Prevención y control de la Legionelosis
Como ya sabéis, a principios de 2018 el Gobierno aprobó el nuevo Reglamento que establece las condiciones técnico-sanitarias para la prevención y el control de la Legionelosis. ¡Nos cae una buena encima! Esta normativa puede afectar incluso a particulares si sus sistemas de riego por aspersión afectan la vía pública.
El reglamento, además de las torres de refrigeración y jacuzzis que ya debían cumplir normativa, se aplica también a todo tipo de duchas de uso público, incluyendo centros deportivos, hoteles y residencias, así como sistemas contra incendios, sistemas de lavado de vehículos y sistemas de riego.
“Tenemos un año para notificar al Gobierno nuestra instalación y hasta dos años más para adaptarnos al reglamento según la sensibilidad de la instalación.”

La primera obligación es notificar la instalación, es decir, informar al Gobierno de su existencia antes del 22 de febrero de 2019.
Después, según la sensibilidad de la instalación (hospitales, residencias geriátricas frente a hoteles o centros deportivos), será necesario preparar:
- Una memoria con datos técnicos y de funcionamiento, con plano o esquema hidráulico identificando los puntos críticos.
- Un programa de mantenimiento detallando revisiones, parámetros y frecuencia.

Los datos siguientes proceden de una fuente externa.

(* ===== verification/Sample.v ===== *)
(** * A worked book

    A small session used as the concrete input of the witnesses: two asks, two
    bids, a trade, a parked stop and two queued auction orders. *)

From S2P Require Import Prelude.
From S2P Require Import Order.
From S2P Require Import Ladder.
From S2P Require Import Book.
From S2P Require Import Replica.
From S2P Require Import BookInv.
From S2P Require Import BookMatch.
From S2P Require Import BookRest.
From S2P Require Import BookFlow.
From S2P Require Import BookAuction.
From S2P Require Import BookSubmit.

(** A limit order with the usual fields. *)
Definition limit (i : OrderId) (c : ClientId) (s : Side) (p : Ticks) (q : Quantity)
    (t : Tif) (fl : Z) : Order :=
  mkOrder i c s Limit t fl p q 0 0 0 0 0 0 0 0 None None None.

(** The state after a call, unchanged if the call fails. *)
Definition after {A} (b : Impl) (r : res (A * Impl)) : Impl :=
  match r with Ok (_, b') => b' | Err _ => b end.

Fixpoint submit_all (b : Impl) (l : list Order) : Impl :=
  match l with
  | [] => b
  | o :: l => submit_all (after b (submit o b)) l
  end.

Definition start : Impl := set_event_sink true (set_symbol "XYZ" (new_book kCancelResting 0)).

Definition ask1 : Order := limit 1 7 Sell 100 10 GTC 0.
Definition ask2 : Order := limit 2 8 Sell 101 5 GTC (flag_bit kIceberg).
Definition bid1 : Order := limit 3 9 Buy 98 6 GTC 0.
Definition bid2 : Order := limit 4 9 Buy 100 4 GTC 0.
Definition stop1 : Order := set_o_trigger (Some (mkTrigger KStop 105 0 0 false)) (limit 5 9 Buy 110 3 GTC 0).
Definition moo1 : Order := limit 6 7 Buy 102 8 GTC (flag_bit kLoo).
Definition moo2 : Order := limit 7 8 Sell 99 5 GTC (flag_bit kLoo).

Definition sample : Impl := submit_all start [ask1; ask2; bid1; bid2; stop1; moo1; moo2].

Lemma start_WF : WF start.
Proof.
  pose proof (WF_new kCancelResting 0) as [[H1 H2 H3 H4 H5 H6 _] ? ? ? ? ?]. by split.
Qed.

(** Fresh submittable orders keep a book well formed. *)
Lemma submit_all_WF l : ∀ b,
  WF b → Forall submittable l → NoDup (o_id <$> l) → (∀ o, o ∈ l → occ b (o_id o) = 0%nat) →
  WF (submit_all b l).
Proof.
  induction l as [|o l IH]; intros b HW Hs Hnd Hocc; [done|].
  apply Forall_cons in Hs as [Ho Hs]. rewrite fmap_cons, NoDup_cons in Hnd. destruct Hnd as [Hn Hnd].
  cbn [submit_all].
  destruct (submit_returns o b HW Ho) as (out & b' & Hr & HW' & Ha & _); [apply Hocc; set_solver|].
  rewrite Hr. cbn [after]. apply IH; try done. intros o' Ho'. specialize (Ha (o_id o')).
  rewrite decide_False in Ha; [|intros E; destruct Hn; rewrite <-E; by apply list_elem_of_fmap_2].
  rewrite Hocc in Ha by set_solver. lia.
Qed.

Lemma limit_submittable i c s p q t fl :
  HasFlag fl kHidden && HasFlag fl kIceberg = false → submittable (limit i c s p q t fl).
Proof. by split. Qed.

Lemma sample_WF : WF sample.
Proof.
  apply submit_all_WF; [apply start_WF| | |].
  - repeat constructor; done.
  - by apply (bool_decide_unpack _).
  - intros o _. unfold occ, present. simpl. rewrite !lookup_empty, map_sum_empty. unfold count_id. simpl. lia.
Qed.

- Un programa de limpieza y desinfección con procedimientos y productos.
- Un programa de tratamiento del agua con todos los procedimientos.
- Un programa de análisis del agua.
- Registros de todas las actividades, incidencias y medidas correctoras, incluidas paradas de más de 15 días y puesta en marcha posterior.
¡Estos registros deberán conservarse durante 10 años!
También hay que tener en cuenta que todo el personal que realice mantenimiento, tratamientos o recogida de muestras relacionadas con la legionelosis deberá contar con formación específica, renovable cada 5 años.

Como veis, ¡es una buena que nos cae encima… pero peor sería que nos cayera de verdad y tuviéramos que asumir responsabilidades y consecuencias de un brote de Legionelosis, ¿verdad?